As the immediate past Deputy Director of NEWRIComm, Nanyang Technological University (NTU) unique philanthropy arm, he was responsible for the leadership of a team of engineers and project managers in the overall coordination of the activities. Currently, he is the Head of Resiliency for the Sustainability and Resiliency Office at Surbana Jurong. He is interested in the intertwined needs of social, economic and environment concerns that include but not limited to water, power, environmental, social and security matters affecting the urban development and city landscape. He is tapping into Industrialisation 4.0 where digitalisation enables the interaction of multiple layers of data to generate insights and predictions unlike before. His team’s flood resiliency solution transcends current approaches, which are currently conducted in a siloed, non-repeatable, and non-integrated fashion, as well as address currently missing key considerations, from specific geographies to the timing of storms that introduces complex compound flooding.
Victor graduated from Nanyang Technological University (NTU) in 2014 with a PhD on the support of the National Research Foundation Environment and Water Technology (NRF-EWT) scholarship by the Singapore government. His doctoral dissertation on fouling of desalination systems was awarded with two separate PhD awards in 2015, World Future Foundation PhD Prize and American Water Works Association (AWWA) Academic Achievement Award. The AWWA award is the inaugural award to a dissertation outside of North America since 1966. He graduated with first class honours in Applied Chemistry from National University of Singapore (NUS) in 2008.
His contributions to the field of water and environmental sustainability have been recognised with the Nanyang Outstanding Young Alumni Award, Singapore-Netherlands Sustainability Award, and the International Desalination Association Young Leader Award.

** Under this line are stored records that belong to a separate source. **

(** * Ratatoskr calendar adapter: a shallow embedding of [app/calendarutil.py]

    The module mirrors timeslot records of the scheduling application onto
    events of an external calendar provider.  This development embeds

    - the derivation of the event identifier ([hashify],
      [build_timeslot_event_id]), together with an executable SHA-1;
    - the credential lookup ([build_calendar_client]);
    - the calendar life cycle ([create_calendar_for_schedule],
      [delete_calendar_for_schedule]);
    - the event synchronisation ([update_timeslot_event],
      [delete_timeslot_event]);

    as functions in a state-and-exception monad over a log of the requests
    actually executed against the provider.

    Conventions.  A Python [str] is represented by its UTF-8 encoding as a
    [string]; a string is pure ASCII exactly when every byte is below 128.
    Python dictionaries that are sent to or received from the provider are
    [JSON] objects (association lists in literal order).  Integers are [Z]. *)

From Stdlib Require Import ZArith String Ascii List Lia Bool.
From Stdlib Require Import DecimalString DecimalZ.
From stdpp Require Import gmap strings list.

Local Open Scope string_scope.
Local Open Scope list_scope.
Local Open Scope Z_scope.

(** ** Python strings *)

Module PyStr.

CV as submitted for the Green Talents award (2011):
Nanyang Technological University (NTU), Singapore
Research focus: Desalination and Water Re-Use
As groundwater becomes increasingly depleted and surface water deteriorates due to climate change, desalination and water reuse technologies will become more important for providing sufficient, affordable drinking water to the world’s population. Victor Sim, a PhD candidate at the Nanyang Technological University in Singapore, is working on a process that could reduce the costs of using reverse osmosis membranes for desalination.
As part of his doctoral studies at the Singapore Membrane Technology Centre (SMTC) at NTU, Victor Sim is developing novel monitors for early detection of fouling in reverse osmosis systems. Specifically, he is working with Electrical Impedance Spectroscopy (EIS) and Ultrasonic Time Domain Reflectometry (UTDR) to provide a real-time, non-invasive method for detecting membrane biofouling.
Mr Sim, who is studying on a scholarship from the National Research Foundation with the support of the Environment and Water Industry Development Council, presented a paper on the novel monitors he is developing at the 2011 World Congress of the International Desalination Association. He was awarded "Best Paper Presentation for the Young Leaders Program."
Impressed with Mr Sim's work developing a sensor to monitor membrane fouling, the jury said his research could lead to critical solutions for improved membrane technology for seawater desalination that would also be cost-effective.
Mr Sim looks forward to utilising the sensory techniques developed in his PhD in other research fields and to learn more about membrane biocatalysis. "While in Germany, I am looking forward to further inspiration in the field of desalination and water reuse from Germany's strong engineering know-how," he said. In addition, Mr Sim will be checking out Germany as a potential place for postdoctoral studies.